Neue Aufgabe Schumacher wechselt in Ferrari-Geschäftsführung

Vom Cockpit an den Schreibtisch? Die neue Aufgabe von Formel-1-Rekordmeister Michael Schumacher könnte diese Vermutung nahe legen. Aber keine Angst: Der Deutsche müsse "nicht im Büro" erscheinen, sagte Ferrari-Präsident di Montezemolo. Schumacher wird Assistent von Jean Todt.


Monza - Schumacher soll Todt hinsichtlich der Entwicklung in der Formel 1 beraten und mit seiner Erfahrung unterstützen. "Wir versuchen, das große Wissen von Schumacher für sportliche, technische und strategische Entscheidungen zu nutzen", sagte Todt am Rande der "Ferrari-Days" in Monza, wo 40.000 Tifosi dem deutschen Formel-1-Rentner einen rauschenden Abschied bescherten.

Ferrari-Troika: Geschäftsführer Todt, Assistent Schumacher, Präsident di Montezemolo
DPA

Ferrari-Troika: Geschäftsführer Todt, Assistent Schumacher, Präsident di Montezemolo

"Im Dezember werde ich mein neues Leben beginnen. Im Moment möchte ich mich erstmal ein bisschen von der Formel 1 entfernen, um mir Gedanken über mein neues Leben und darüber zu machen, was ich für Ferrari tun kann", sagte Schumacher auf einer gemeinsamen Pressekonferenz mit Todt und Ferrari-Präsident Luca di Montezemolo. "Ferrari schenkt mir viel Vertrauen und gibt mir Freiheit für meine Entscheidungen. Ich befinde mich in einer einzigartigen und außergewöhnlichen Situation", erklärte der 37-Jährige, der eine weitere Zusammenarbeit mit dem Ferrari-Team, mit dem er fünf seiner sieben WM-Titel gewann, schon lange angedeutet hatte.
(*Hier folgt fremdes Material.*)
Record AttemptRow := mk_attempt {
  at_id : string;
  at_agent : string;
  at_number : Z;
  at_state : string;
  at_finished_at : option f64;
  at_owned : bool;                        (* ownership_active *)
  at_phase : option string;
  at_cleanup_proof : option Value;        (* cleanup_proof_json *)
  at_process : bool;                      (* some process identity or member row *)
  at_account : option string;             (* selected_account_id *)
}.

Record CapabilityRow := mk_capability {
  wc_attempt : string;
  wc_token_sha256 : string;
  wc_catalog_version : option Z;
  wc_catalog_digest : option string;
}.

Inductive Phase := PRunning | PIdle | PClosing.

(** The immutable finish columns: [finish_json], [finish_sha256], [accepted_at]
    are all present or all absent. *)
Record FinishIntent := mk_intent {
  fi_request : FinishRequest;
  fi_sha256 : string;
  fi_accepted_at : f64;
}.

Record LifecycleRow := mk_lifecycle {
  wl_attempt : string;
  wl_phase : Phase;
  wl_turn_count : Z;
  wl_transition_at : f64;
  wl_idle_seconds : f64;
  wl_finish : option FinishIntent;
  wl_receipt_observed : bool;
}.

Inductive CommandState := CPending | CClaimed | CCompleted.

(** [kind] and [payload_json] of a command. *)
Inductive CommandKind :=
  | PoolPush (seq : Z)
  | CancelCommand
  | Steer (text : string) (pool_enrollment : option string) (native_completion : bool).

Record CommandRow := mk_command {
  cm_id : Z;
  cm_agent : string;
  cm_kind : CommandKind;
  cm_state : CommandState;
  cm_accepted : bool;                     (* result_json $.accepted *)
}.

(** The frozen completion document of a pool. *)
Record CompletionMember := mk_completion_member {
  cmp_agent : string;
  cmp_slot : Z;
  cmp_name : string;
  cmp_role : string;
  cmp_vote_seq : Z;
  cmp_checks : list CriterionCheck;
  cmp_tip : string;
}.

Record CompletionRecord := mk_completion_record {
  cr_pool : string;
  cr_revision : Z;
  cr_goal : string;
  cr_acceptance : list AcceptanceCriterion;
  cr_proposal : Z;
  cr_snapshot : string;
  cr_members : list CompletionMember;
  cr_notice : string;
}.

(** [kind], [from_status], [to_status] and [data_json] of an event. *)
Inductive EventData :=
  | EStatus (from to : Status) (failure_kind : option string) (service_restart : bool)
  | EPoolEntry (seq : Z) (kind : EntryKind)
  | EPoolCompleted (record : CompletionRecord)
  | EMemberReplaced (pool request_id request_sha256 replaces : string) (revision seq : Z)
  | EWorkerNotification (request_id : string) (kind : WorkerMessageKind)
  | EFinishAccepted (sha256 : string) (bytes : Z) (status : FinishStatus) (restart : option Z)
  | ETurnPhase (phase : Phase)
  | EJoinNeedsAction (pool member reason notice : string)
  | EUsage (updated : bool) (usage : Value)
  | EProcessSummary (summary : Value)
  | ENativeResumeAccepted
  | ECreated
  | EStartAccepted (resume_of : option string)
  | EAttemptAllocated (previous : string) (number : Z) (account : string)
  | ERecoveryObservation (original original_digest : string) (original_committed : option bool)
      (kind : string) (result evidence : Value).

Record EventRow := mk_event {
  ev_no : Z;
  ev_agent : string;
  ev_attempt : option string;
  ev_at : f64;
  ev_data : EventData;
}.

Inductive DeliveryState :=
  | WaitingBinding | DPending | DSending | DDelivered | DRetryWait | DFailed | DCancelled
  | DExpired.

Record DeliveryRow := mk_delivery_row {
  dl_id : string;
  dl_agent : option string;
  dl_session : option string;
  dl_event : option Z;                    (* terminal_event_seq *)
  dl_state : DeliveryState;
  dl_next_attempt_at : option f64;
  dl_attempts : Z;
  dl_lease_owner : option string;
  dl_lease_until : option f64;
  dl_last_error : option string;
  dl_ambiguous : bool;                    (* ambiguous_result *)
}.

(** A row with the column defaults: no attempt and no lease yet. *)
Definition mk_delivery (id : string) (agent session : option string) (event : option Z)
  (state : DeliveryState) (next : option f64) : DeliveryRow :=
  mk_delivery_row id agent session event state next 0 None None None false.

Record NotificationRow := mk_notification {
  wn_delivery : string;
  wn_agent : string;
  wn_attempt : string;
  wn_request_id : string;
  wn_kind : WorkerMessageKind;
  wn_message : string;
  wn_created_at : f64;
}.

Record SessionRow := mk_session {
  os_id : string;
  os_transport : string;
  os_external_session_id : string;
  os_external_turn_id : option string;
}.

Record PoolRow := mk_pool {
  pl_id : string;
  pl_session : option string;
  pl_goal : string;
  pl_acceptance : list AcceptanceCriterion;
  pl_state : PoolState;
  pl_revision : Z;                        (* roster_revision *)
  pl_delivery : option string;            (* completion_delivery_id *)
  pl_namespace : string;                  (* request_namespace *)
  pl_request_id : string;
  pl_request_sha256 : string;
}.

Record MemberRow := mk_member {
  mb_agent : string;
  mb_pool : string;
  mb_slot : Z;
  mb_name : string;
  mb_role : string;
  mb_task : string;
  mb_joined_revision : Z;
  mb_replaced_by : option string;
}.

Record EntryRow := mk_entry {
  en_seq : Z;
  en_pool : string;
  en_author_kind : AuthorKind;
  en_author_agent : option string;
  en_author_name : option string;
  en_author_role : option string;
  en_direction : Direction;
  en_kind : EntryKind;
  en_severity : option WorkerMessageKind;
  en_proposal_seq : option Z;
  en_revision : Z;
  en_decision : option VoteDecision;
  en_snapshot : option string;
  en_checks : option (list CriterionCheck);
  en_body : string;
  en_delivery : option string;
  en_sender_run : option string;
  en_sender_attempt : option string;
  en_scope : string;                      (* idem_scope *)
  en_request_id : string;
}.

Inductive EnrollmentState := EPending | EJoined | ENeedsAction.

Record EnrollmentRow := mk_enrollment {
  er_agent : string;
  er_run : string;
  er_attempt : string;
  er_challenge : string;
  er_state : EnrollmentState;
  er_ack_seq : option Z;
  er_failure_reason : option string;
  er_attention_delivery : option string;
  er_attention_issued : bool;
}.

Inductive RestartPhase := RPreparing | RReady | RRequesting | RRecovering | RComplete.

Record RestartRow := mk_restart {
  rs_id : Z;
  rs_request : string;                    (* request_id *)
  rs_phase : RestartPhase;
  rs_boot : string;                       (* boot_id *)
  rs_notice_wait : option Z;              (* notice_wait_started_ns *)
  rs_epoch : option Z;                    (* writer_epoch *)
  rs_finished_at : option f64;
}.

Inductive ResumeStatus := RsPending | RsStarted | RsFinished | RsCancelled | RsFailed | RsUnconfirmed.

Record RestartAgentRow := mk_restart_agent {
  ra_restart : Z;
  ra_agent : string;
  ra_session : option string;             (* orchestrator_session_id *)
  ra_cancelled_before : bool;             (* cancelled_before_restart *)
  ra_first_ns : option Z;                 (* first_notice_ns *)
  ra_second_ns : option Z;                (* second_notice_ns *)
  ra_force_ns : option Z;                 (* force_requested_ns *)
  ra_requested_ns : option Z;             (* resume_requested_ns *)
  ra_resumed_execution : option string;
  ra_resume_status : ResumeStatus;
  ra_error : option string;               (* resume_error *)
}.

#[global] Instance restart_phase_eq_dec : EqDecision RestartPhase.
Proof. solve_decision. Defined.

Definition rs_preparing (r : RestartRow) : bool := bool_decide (rs_phase r = RPreparing).
Definition rs_finished (r : RestartRow) : bool := is_some (rs_finished_at r).
Definition ra_first_notice (a : RestartAgentRow) : bool := is_some (ra_first_ns a).
Definition ra_force_requested (a : RestartAgentRow) : bool := is_some (ra_force_ns a).

#[global] Instance phase_eq_dec : EqDecision Phase.
Proof. solve_decision. Defined.
#[global] Instance command_state_eq_dec : EqDecision CommandState.
Proof. solve_decision. Defined.
#[global] Instance command_kind_eq_dec : EqDecision CommandKind.
Proof. solve_decision. Defined.
#[global] Instance delivery_state_eq_dec : EqDecision DeliveryState.
Proof. solve_decision. Defined.
#[global] Instance enrollment_state_eq_dec : EqDecision EnrollmentState.
Proof. solve_decision. Defined.
#[global] Instance resume_status_eq_dec : EqDecision ResumeStatus.
Proof. solve_decision. Defined.
#[global] Instance member_row_eq_dec : EqDecision MemberRow.
Proof. solve_decision. Defined.
#[global] Instance entry_row_eq_dec : EqDecision EntryRow.
Proof. solve_decision. Defined.

(** [selection_intent]. *)
Inductive SelectionKind := SkAuto | SkPinned.

(** The columns of [agents] that only admission and the launch of a process
    use, by agent. *)
Record LaunchRow := mk_launch {
  la_agent : string;
  la_request_id : option string;
  la_profile : string;
  la_task_summary : string;
  la_workdir : string;
  la_config_revision : string;
  la_parent : option string;              (* parent_agent_id *)
  la_resume_of : option string;           (* resume_of_runtime_session_id *)
  la_identity : option Value;             (* identity_json *)
  la_intent : option SelectionKind;       (* selection_intent *)
  la_requested_account : option string;
  la_owner : option (string * f64);       (* startup_owner_pid_identity, startup_owner_birth_time *)
  la_supervisor : option Z;               (* supervisor_pid *)
  la_process_group : option Z;
}.

(** The columns of [attempts] that only the launch of a process uses, by
    attempt. *)
Record LaunchEvidenceRow := mk_attempt_evidence {
  ae_attempt : string;
  ae_created_at : f64;
  ae_adapter_state : Value;               (* adapter_state_json *)
  ae_process_identity : option string;
  ae_process_birth : option f64;          (* process_birth_time *)
  ae_session_facts : option Value;        (* session_facts_json *)
}.

Record AccountRow := mk_account {
  ar_id : string;
  ar_family : string;
  ar_secret : string;                     (* secret_ref *)
  ar_enabled : bool;                      (* status *)
}.

Record QuotaKeyRow := mk_quota_key { qk_attempt : string; qk_key : string }.

Record CooldownRow := mk_cooldown {
  bc_provider : string;
  bc_account : string;
  bc_reason : BindingCooldownReason;
  bc_observed_at : f64;
  bc_blocked_until : f64;
  bc_attempt : string;
}.

Inductive GateState := GPending | GReady | GFailed.

Record GateRow := mk_gate { sg_agent : string; sg_state : GateState }.

(** An unreleased lease with whether its generation is ready. *)
Record LeaseRow := mk_lease { ml_agent : string; ml_released : bool; ml_ready : bool }.

(** The tables of accounts, reservations and launches. *)
Record LaunchTables := mk_launch_tables {
  lt_launches : list LaunchRow;
  lt_evidence : list LaunchEvidenceRow;
  lt_accounts : list AccountRow;
  lt_keys : list QuotaKeyRow;
  lt_cooldowns : list CooldownRow;
  lt_gates : list GateRow;
  lt_leases : list LeaseRow;
  lt_prepared_homes : list string;        (* runtime_storage_layouts in state prepared *)
}.

#[global] Instance selection_kind_eq_dec : EqDecision SelectionKind.
Proof. solve_decision. Defined.
#[global] Instance gate_state_eq_dec : EqDecision GateState.
Proof. solve_decision. Defined.

Definition no_launches : LaunchTables := mk_launch_tables [] [] [] [] [] [] [] [].

(** ** The database *)

Record Db := mk_db {
  db_agents : list AgentRow;
  db_attempts : list AttemptRow;
  db_capabilities : list CapabilityRow;
  db_lifecycles : list LifecycleRow;
  db_commands : list CommandRow;
  db_events : list EventRow;
  db_deliveries : list DeliveryRow;
  db_notifications : list NotificationRow;
  db_sessions : list SessionRow;
  db_pools : list PoolRow;
  db_members : list MemberRow;
  db_entries : list EntryRow;
  db_enrollments : list EnrollmentRow;
  db_restarts : list RestartRow;
  db_restart_agents : list RestartAgentRow;
  db_command_seq : Z;
  db_event_seq : Z;
  db_entry_seq : Z;
  db_capacity_revision : Z;
  db_launch : LaunchTables;
}.
Lemma write_validate_Err w e : write_validate w = Err e → ∃ msg, e = Validation msg.
Proof.
  destruct w as [i|i|i]; simpl; unfold pool_message_validate, pool_propose_validate,
    pool_vote_validate, invalid; intros E; run E;
    eauto using bounded_text_Err, request_key_Err, check_loop_Err.
  - destruct (vo_message i); simpl in *; [eauto using bounded_text_Err|done].
  - destruct (checks_json_len _); simplify_eq/=. eauto.
Qed.

(** C28: On a well-formed state a pool write never fails in storage: every
    error it returns is the refusal of an invalid credential, an invalid input
    or a foreign acknowledgement key.  No constraint of the log table is ever
    reported as a conflict, and the fan-out reaches every seat's execution. *)
Theorem pool_write_errors_are_refusals db run_id attempt_id token w now e :
  wf db → pool_write_tx db run_id attempt_id token w now = Err e → ∃ msg, e = Validation msg.
Proof.
  intros Hw. unfold pool_write_tx. intros E.
  destruct (authenticated_member _ _ _ _ _) as [[m|]|] eqn:Ea; [|done|].
  2: { injection E as ->. by eapply authenticated_member_Err. }
  apply authenticated_member_acting in Ea.
  destruct (validate_ack_replay _ _ _ _ _ _) eqn:Er.
  2: { injection E as <-. unfold validate_ack_replay in Er. run Er. unfold invalid in *. eauto. }
  destruct (prior_entry _ _ _ _) as [x|] eqn:Ep; [by run E|].
  destruct (bool_decide _); [done|].
  destruct (write_validate w) as [[]|] eqn:Ev.
  2: { injection E as ->. by apply write_validate_Err in Ev. }
  destruct (ack_allowed _ _ _ _ _) as [ack|] eqn:Eack.
  2: { injection E as <-. unfold ack_allowed in Eack. run Eack; unfold invalid in *; eauto. }
  destruct (append_write_cases db m run_id attempt_id ack w) as [[d Ed]|[Hadm Eapp]].
  { by rewrite Ed in E. }
  pose proof (write_insertable _ _ _ _ _ _ Hw Ea Ev Ep Hadm) as Hi.
  rewrite Eapp in E. unfold appended, append_entry in E. rewrite insert_insertable in E by done.
  pose proof (wf_with_entry _ _ Hw Hi) as Hw1.
  exfalso. destruct ack.
  - apply ack_allowed_true in Eack as (j & Hj & Hja & Hjs & _).
    destruct (acknowledge_total (with_entry db (write_entry m run_id attempt_id w)) (ms_seat m)
                (db_entry_seq db + 1) j) as [d2 Ed2]; [apply (keys_enrollments _ (wf_keys _ Hw1))|done..|].
    rewrite Ed2 in E. apply acknowledge_frame in Ed2 as (ds & -> & _).
    match type of E with context [tx_event ?d ?a ?n ?x] =>
      destruct (fanout_total (fst (tx_event d a n x)) (ms_pool m) (ms_seat m)
                  (db_entry_seq db + 1)) as [d3 Ed3]
    end.
    + apply wf_event, wf_tables; [done|]. rewrite joined_keys. apply (keys_enrollments _ (wf_keys _ Hw1)).
    + rewrite (surjective_pairing (tx_event _ _ _ _)), Ed3 in E. done.
  - destruct (fanout_total (fst (tx_event (with_entry db (write_entry m run_id attempt_id w)) run_id now
                (EPoolEntry (db_entry_seq db + 1) (write_kind w)))) (ms_pool m) (ms_seat m)
                (db_entry_seq db + 1)) as [d3 Ed3]; [by apply wf_event|].
    rewrite (surjective_pairing (tx_event _ _ _ _)), Ed3 in E. done.
Qed.

Lemma fresh_write_wf db run_id attempt_id w now m ack db' :
  wf db → acting db run_id attempt_id m → fresh_write db run_id attempt_id w now m ack db' → wf db'.
Proof.
  intros Hw Hact [Hst Hval Hprior Hack Hadm (js & ds & l & c & Hjs & ->)].
  pose proof (write_insertable _ _ _ _ _ _ Hw Hact Hval Hprior Hadm) as Hi.
  apply wf_commands, wf_event, wf_tables; [by apply wf_with_entry|].
  pose proof (keys_enrollments _ (wf_keys _ Hw)) as Hn.
  destruct ack; destruct Hjs as [-> _]; by rewrite ?joined_keys.
Qed.
(* ===== verification/Settlement.v ===== *)
(** * What a settlement certifies

    The deciding read of [pool_settle.rs] against an abstract statement of
    unanimity, the exactly-once completion, the bound of the notice and the
    fairness of the sweep. *)

From S2P Require Import Prelude Text Float64 Canonical Lifecycle Requests PoolDomain.
From S2P Require Import Tables Demo Roster World WorkerStore Sessions ServiceRestart.
From S2P Require Import PoolEnrollment PoolLog PoolWrites PoolSettle.

(** ** Unanimity *)

(** Every attempt of the lineage has its cleanup recorded: the proof is there,
    and no phase that precedes it. *)
Definition lineage_clean (db : Db) (root : string) : Prop :=
  ∀ a t, a ∈ db_agents db → in_lineage root a → t ∈ db_attempts db → at_agent t = ag_id a →
    at_cleanup_proof t ≠ None ∧ ∀ phase, at_phase t = Some phase → phase = "cleanup_complete"%string.

(** The latest vote of the seat on the proposal. *)
Definition last_vote (db : Db) (pool seat : string) (q : Z) (v : EntryRow) : Prop :=
  v ∈ db_entries db ∧ is_vote_on pool seat q v ∧
  ∀ v', v' ∈ db_entries db → is_vote_on pool seat q v' → en_seq v' ≤ en_seq v.

(** A seat agrees: it has joined; its latest execution succeeded, was not a
    technical stop and itself cast the latest vote, a ready one that judges
    every criterion exactly once and finds it met; its lineage is clean. *)
Definition seat_agrees (db : Db) (p : PoolRow) (proposal : EntryRow) (m : MemberRow) : Prop :=
  join_pending db (mb_agent m) = false ∧
  lineage_clean db (mb_agent m) ∧
  ∃ tip vote checks,
    tip_row db (mb_agent m) = Ok tip ∧ ag_status tip = Succeeded ∧
    is_restart_stop db (ag_id tip) = false ∧
    last_vote db (pl_id p) (mb_agent m) (en_seq proposal) vote ∧
    en_kind vote = KVote ∧ en_decision vote = Some Ready ∧ en_sender_run vote = Some (ag_id tip) ∧
    en_checks vote = Some checks ∧
    map ck_criterion_id checks ≡ₚ map ac_id (pl_acceptance p) ∧
    Forall (λ c, ck_status c = Met) checks.

Record unanimous (db : Db) (pool : string) (p : PoolRow) (proposal : EntryRow) : Prop := {
  un_pool : p ∈ db_pools db ∧ pl_id p = pool;
  un_open : pl_state p = Open;
  un_proposal : proposal ∈ db_entries db ∧ is_proposal pool proposal;
  un_current : ∀ e, e ∈ db_entries db → is_proposal pool e → en_seq e ≤ en_seq proposal;
  un_revision : en_revision proposal = pl_revision p;
  un_team : (2 ≤ length (filter (current_seat pool) (db_members db)))%nat;
  un_seats : ∀ m, m ∈ db_members db → current_seat pool m → seat_agrees db p proposal m;
}.

(** ** The deciding read is exact *)

Lemma entry_key db e1 e2 :
  keys_ok db → e1 ∈ db_entries db → e2 ∈ db_entries db → en_seq e1 = en_seq e2 → e1 = e2.
Proof.
  intros Hk [i Hi]%list_elem_of_lookup [j Hj]%list_elem_of_lookup E.
  pose proof (keys_entries _ Hk) as Hs.
  assert (NoDup (map en_seq (db_entries db))) as Hn.
  { clear Hi Hj. induction (map en_seq (db_entries db)) as [|x l IH]; [constructor|].
    apply StronglySorted_inv in Hs as [Hs Hf]. constructor; [|by apply IH].
    intros Hx. rewrite Forall_forall in Hf. specialize (Hf x Hx). lia. }
  assert (i = j) as <-; [|congruence].
  eapply (NoDup_lookup (map en_seq (db_entries db))); [done|rewrite list_lookup_fmap, Hi; done|].
  rewrite list_lookup_fmap, Hj. simpl. by rewrite E.
Qed.

Lemma covers_Permutation acceptance checks :
  covers (criteria_of acceptance) checks = true ↔
  map ck_criterion_id checks ≡ₚ map ac_id acceptance.
Proof.
  unfold covers, criteria_of. rewrite bool_decide_eq_true, map_map. simpl.
  change (map (λ x, ac_id x) acceptance) with (map ac_id acceptance). split.
  - intros E. rewrite <-(merge_sort_Permutation String.le (map ck_criterion_id checks)), <-E.
    apply merge_sort_Permutation.
  - intros Hp. apply (StronglySorted_unique String.le).
    + apply (StronglySorted_merge_sort String.le).
    + apply (StronglySorted_merge_sort String.le).
    + by rewrite !merge_sort_Permutation, Hp.
Qed.

Lemma lineage_clean_iff db root : lineage_cleanup_complete db root = true ↔ lineage_clean db root.
Proof.
  unfold lineage_cleanup_complete, lineage_clean, count_where. rewrite Z.eqb_eq. split.
  - intros E a t Ha Hl Ht Hat.
    assert (¬ uncleaned t) as Hu.
    { intros Hu. assert (filter (λ t, at_agent t ∈ map ag_id (filter (in_lineage root) (db_agents db))
                                       ∧ uncleaned t) (db_attempts db) = []) as Hf.
      { apply nil_length_inv. lia. }
      apply (filter_nil_not_elem_of _ _ t Hf); [|done]. split; [|done].
      rewrite Hat. apply list_elem_of_fmap_2. by apply list_elem_of_filter. }
    split; [intros E'; apply Hu; by left|]. intros phase Ep.
    destruct (decide (phase = "cleanup_complete"%string)) as [|Hne]; [done|]. destruct Hu. right.
    rewrite Ep. simpl. by rewrite bool_decide_false.
  - intros Hc. rewrite filter_none; [done|]. intros t Ht [(a & Ea & Hin)%list_elem_of_fmap Hu].
    apply list_elem_of_filter in Hin as [Hl Ha]. destruct (Hc a t Ha Hl Ht Ea) as [? ?].
    destruct Hu as [Hu|Hu]; [done|]. destruct (at_phase t) as [phase|]; [|done]. simpl in Hu.
    rewrite bool_decide_true in Hu; [done|]. eauto.
Qed.

Lemma last_vote_iff db pool seat q v :
  keys_ok db → latest_vote db pool seat q = Some v ↔ last_vote db pool seat q v.
Proof.
  intros Hk. split.
  - intros E. destruct (latest_vote_Some _ _ _ _ _ E) as [? ?]. split; [done|]. split; [done|].
    intros v' ? ?. apply Z.leb_le. apply (best_by_max seq_le _ _ seq_le_total seq_le_trans E).
    by apply list_elem_of_filter.
  - intros (Hin & Hv & Hmax). destruct (latest_vote db pool seat q) as [v'|] eqn:E.
    + destruct (latest_vote_Some _ _ _ _ _ E) as [Hin' Hv']. f_equal. apply (entry_key db); [done..|].
      assert (en_seq v ≤ en_seq v') as Hle.
      { apply Z.leb_le, (best_by_max seq_le _ _ seq_le_total seq_le_trans E).
        by apply list_elem_of_filter. }
      specialize (Hmax v' Hin' Hv'). lia.
    + apply best_by_None in E. exfalso.
      assert (v ∈ filter (is_vote_on pool seat q) (db_entries db)) as Hf by by apply list_elem_of_filter.
      rewrite E in Hf. by apply elem_of_nil in Hf.
Qed.

Section deciding.
Context `{Serde}.

(** A vote row that is neither a revoke nor a block is a ready vote. *)
Lemma ready_vote db v pool seat q :
  wf db → v ∈ db_entries db → is_vote_on pool seat q v → en_kind v ≠ KRevoke →
  en_decision v ≠ Some Block → en_kind v = KVote ∧ en_decision v = Some Ready.
Proof.
  intros Hw Hin (_ & _ & _ & [Hk|Hk]) Hr Hb; [|done]. split; [done|].
  destruct (wf_views _ Hw v Hin) as (_ & _ & _ & Hs & _). simpl in Hs. rewrite Hk in Hs.
  inversion Hs as [| | |? d ? Hd Ed| |]. destruct d; congruence.
Qed.

Lemma vote_validity_Valid v rev tip status :
  en_kind v = KVote → en_decision v = Some Ready → en_sender_run v = Some tip →
  status = Succeeded → all_met (en_checks v) = true →
  vote_validity (Some v) rev rev tip status = (Some Ready, Valid).
Proof.
  intros Hk Hd Hs -> Hm. unfold vote_validity. rewrite Hk, Hd, Hs, Hm, Z.eqb_refl.
  by rewrite (bool_decide_eq_true_2 (Some tip = Some tip)) by done.
Qed.

Lemma forallb_met checks :
  forallb (λ c, bool_decide (ck_status c = Met)) checks = true ↔ Forall (λ c, ck_status c = Met) checks.
Proof.
  rewrite forallb_forall, Forall_forall. setoid_rewrite list_elem_of_In.
  setoid_rewrite bool_decide_eq_true. done.
Qed.

(** The loop body of [evaluate] accepts exactly the seats that agree. *)
Lemma ready_seat_iff db p proposal m :
  wf db → m ∈ db_members db → proposal ∈ db_entries db → en_revision proposal = pl_revision p →
  ∃ o, ready_seat db p proposal m = Ok o ∧ (is_Some o ↔ seat_agrees db p proposal m).
Proof.
  intros Hw Hm Hpin Hrev. unfold ready_seat, seat_agrees.
  destruct (join_pending db (mb_agent m)); [exists None; split; [done|]; split; [by intros []|by intros [? _]]|].
  destruct (seat_agent _ _ (wf_members _ Hw m Hm)) as (a & Ha & Hid).
  destruct (tip_total db (mb_agent m) a) as (t & Ht & Hto & Hst);
    [apply (keys_agents _ (wf_keys _ Hw))|done|by right|].
  rewrite Hto. destruct (is_restart_stop db (ag_id t)) eqn:Estop.
  { exists None. split; [done|]. split; [by intros []|].
    intros (_ & _ & tip & ? & ? & Htip & _ & ? & _). congruence. }
  rewrite Hst, Hrev.
  destruct (keys_entry_counter _ (wf_keys _ Hw) proposal Hpin) as [Hpos _].
  rewrite Z.max_l by lia.
  destruct (latest_vote db (pl_id p) (mb_agent m) (en_seq proposal)) as [v|] eqn:Ev.
  - destruct (vote_validity (Some v) _ _ _ _) as [d why] eqn:Ew.
    match goal with |- context [if ?b then _ else _] => destruct b eqn:Eb end.
    + exists None. split; [done|]. split; [by intros []|].
      intros (_ & Hcl & tip & vote & checks & Htip & Hs & _ & Hl & Hk & Hd & Hsend & Hck & Hperm & Hmet).
      apply last_vote_iff in Hl; [|apply (wf_keys _ Hw)].
      assert (tip = t) as -> by congruence. assert (vote = v) as -> by congruence.
      rewrite vote_validity_Valid in Ew; [|done..|rewrite Hck; by apply forallb_met]. simplify_eq.
      rewrite Hck, Hs in Eb. simpl in Eb. apply covers_Permutation in Hperm.
      apply lineage_clean_iff in Hcl. apply forallb_met in Hmet.
      by rewrite Hperm, Hmet, Hcl in Eb.
    + to_prop. subst why. simpl. eexists. split; [done|]. split; [|eauto]. intros _.
      apply vote_validity_valid in Ew as (v' & [= <-] & Hk & Hd & _ & Hsend & _ & _).
      pose proof (proj1 (last_vote_iff _ _ _ _ _ (wf_keys _ Hw)) Ev) as Hl.
      pose proof Hl as (Hin & Hv & _).
      destruct (ready_vote db v _ _ _ Hw Hin Hv Hk Hd) as [Hk' Hd'].
      rename select (exact_checks _ _ = true) into Hx. unfold exact_checks in Hx.
      destruct (en_checks v) as [checks|] eqn:Eck; [|done]. to_prop.
      split; [done|]. split; [by apply lineage_clean_iff|].
      exists t, v, checks. repeat (split; [by (done || apply covers_Permutation)|]).
      by apply forallb_met.
  - exists None. split.
    + simpl. done.
    + split; [by intros []|]. intros (_ & _ & tip & vote & checks & _ & _ & _ & Hl & _).
      apply last_vote_iff in Hl; [congruence|apply (wf_keys _ Hw)].
Qed.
Schumacher wird als Assistent des zukünftigen Ferrari-Geschäftsführers Todt jedoch nicht zum Schreibtischtäter. "Michael muss nicht im Büro anwesend sein, auch nicht bei Tests oder den Grand Prix. Aber er wird eine nötige Schnittstelle für wichtige Entscheidungen sein", erklärte Todt, der bisher Teamchef des Formel-1-Teams war. Neben dem Franzosen werden der Scuderia 2007 auch der Technische Direktor Ross Brawn sowie Motorenchef Paulo Martinelli fehlen. Beide ziehen sich zurück, Brawn wird aber möglicherweise nach einem Urlaubsjahr zu Ferrari zurückkehren. Den Platz von Schumacher im Cockpit übernimmt 2007 der Finne Kimi Räikkönen, der von McLaren-Mercedes zu Ferrari kommt. Zweiter Pilot bleibt der Brasilianer Felipe Massa.

In Monza wurde der erfolgreichste Formel-1-Fahrer aller Zeiten mit etlichen Transparenten gefeiert. "Schumi, keiner ist wie Du", "Schumi, eine Legende" oder "Danke, Schumacher" war dort zu lesen. Der Deutsche, insgesamt sieben Mal Weltmeister, zeigte bei Demonstrationsrunden ein letztes Mal sein Können am Lenkrad.

goe/sid



© SPIEGEL ONLINE 2006
Alle Rechte vorbehalten
Vervielfältigung nur mit Genehmigung


TOP
Die Homepage wurde aktualisiert. Jetzt aufrufen.
Hinweis nicht mehr anzeigen.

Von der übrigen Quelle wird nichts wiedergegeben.